- [The data]:
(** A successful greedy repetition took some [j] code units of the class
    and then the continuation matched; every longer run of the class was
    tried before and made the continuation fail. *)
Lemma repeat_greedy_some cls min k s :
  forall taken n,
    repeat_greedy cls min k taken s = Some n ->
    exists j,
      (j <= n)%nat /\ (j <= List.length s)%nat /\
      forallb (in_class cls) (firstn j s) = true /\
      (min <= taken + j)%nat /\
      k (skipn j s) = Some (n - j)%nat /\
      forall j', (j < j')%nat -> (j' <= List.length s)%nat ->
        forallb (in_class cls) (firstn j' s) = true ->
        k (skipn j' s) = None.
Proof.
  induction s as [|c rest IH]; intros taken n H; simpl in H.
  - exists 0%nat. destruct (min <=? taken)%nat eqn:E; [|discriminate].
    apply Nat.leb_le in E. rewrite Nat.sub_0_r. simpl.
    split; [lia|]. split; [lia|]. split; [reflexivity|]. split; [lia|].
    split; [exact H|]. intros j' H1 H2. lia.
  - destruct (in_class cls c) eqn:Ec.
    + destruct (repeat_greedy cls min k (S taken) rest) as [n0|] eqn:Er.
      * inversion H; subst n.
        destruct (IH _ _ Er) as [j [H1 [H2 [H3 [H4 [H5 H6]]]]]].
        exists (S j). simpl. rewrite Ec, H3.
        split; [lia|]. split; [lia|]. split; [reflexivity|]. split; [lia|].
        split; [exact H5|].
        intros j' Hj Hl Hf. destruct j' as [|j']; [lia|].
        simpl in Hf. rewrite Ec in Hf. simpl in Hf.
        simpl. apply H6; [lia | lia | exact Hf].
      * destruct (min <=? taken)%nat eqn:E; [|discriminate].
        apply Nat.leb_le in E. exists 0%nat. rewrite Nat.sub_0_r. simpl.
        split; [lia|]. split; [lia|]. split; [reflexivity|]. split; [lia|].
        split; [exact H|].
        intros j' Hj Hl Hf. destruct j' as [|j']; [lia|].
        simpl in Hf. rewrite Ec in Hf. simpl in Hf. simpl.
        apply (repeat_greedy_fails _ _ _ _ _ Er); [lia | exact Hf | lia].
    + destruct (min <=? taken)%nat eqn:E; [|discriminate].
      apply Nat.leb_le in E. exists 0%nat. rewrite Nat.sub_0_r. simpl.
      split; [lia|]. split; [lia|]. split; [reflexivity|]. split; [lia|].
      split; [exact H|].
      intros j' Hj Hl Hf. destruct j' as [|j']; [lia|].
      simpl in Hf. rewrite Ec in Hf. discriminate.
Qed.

- [What the task requires]:
Find the lines in the entries above where "taken" occurs, and copy each of them.

- [Completed exercise]:
  forall taken n,
    repeat_greedy cls min k taken s = Some n ->
      (min <= taken + j)%nat /\
  induction s as [|c rest IH]; intros taken n H; simpl in H.
  - exists 0%nat. destruct (min <=? taken)%nat eqn:E; [|discriminate].
    + destruct (repeat_greedy cls min k (S taken) rest) as [n0|] eqn:Er.
      * destruct (min <=? taken)%nat eqn:E; [|discriminate].
    + destruct (min <=? taken)%nat eqn:E; [|discriminate].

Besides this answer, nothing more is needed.